(* ===== verification/Home.v ===== *)
(** * The home page: [src/pages/index.tsx]

    [Home] renders a [next/head] block (title, description, viewport,
    icon) and one [Form].  Loading the page mounts that [Form] with its
    initial state over the browser's [localStorage]; its SWR fetcher then
    restores what the storage holds (spec section 4.1, restore on load). *)

From S2P Require Import Prelude JsValue Json Storage Form.

Record page_head := mk_page_head {
  head_title : string;
  head_description : string;
  head_viewport : string;
  head_icon : string
}.

(** The rendered page: its head and the mounted [Form]. *)
Record page := mk_page {
  page_head_of : page_head;
  page_form : world
}.

Definition home_head : page_head :=
  mk_page_head "Chat" "Chat" "width=device-width, initial-scale=1" "/favicon.ico".

Definition Home (st : storage) : page := mk_page home_head (initial_world st).

(** Restore on load: loading the home page over a storage that holds
    the JSON text of a transcript and two non-empty identifiers shows
    that transcript, adopts both identifiers, is not loading, has nothing
    in flight, and leaves the storage as it was; the page is titled
    "Chat". *)
Lemma home_load_restores (st : storage) (l : list string) (c m : string) :
  getItem key_response st = Some (JSON_stringify l) ->
  getItem key_conversationId st = Some c -> c <> "" ->
  getItem key_messageId st = Some m -> m <> "" ->
  let p := Home st in
  w_form (page_form p) = mk_form_state l false (Some c) (Some m) /\
  w_pending (page_form p) = [] /\ w_storage (page_form p) = st /\
  head_title (page_head_of p) = "Chat".
Proof.
  intros Hr Hc Hc' Hm Hm'. unfold Home. cbn [page_head_of page_form].
  split; [|split; [apply mount_idle | split; [apply initial_world_storage | done]]].
  change (w_form (initial_world st)) with (restored_form st).
  rewrite (restored_form_stored st l); [| by rewrite Hr, stored_response_stringify].
  by rewrite Hc, Hm, !stored_id_some.
Qed.

Lemma home_load_restores_witness :
  let st := <[key_messageId := "m1"]> (<[key_conversationId := "c1"]>
              (<[key_response := JSON_stringify ["hello"; "hi"]]> ∅)) in
  let p := Home st in
  w_form (page_form p) = mk_form_state ["hello"; "hi"] false (Some "c1") (Some "m1") /\
  w_pending (page_form p) = [] /\ w_storage (page_form p) = st /\
  head_title (page_head_of p) = "Chat".
Proof. apply home_load_restores; (reflexivity || discriminate). Defined.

------------

◆ **Problem**:
Which lines in the records above contain the string "over"? Copy them.

◆ **Written solution**:
    initial state over the browser's [localStorage]; its SWR fetcher then
(** Restore on load: loading the home page over a storage that holds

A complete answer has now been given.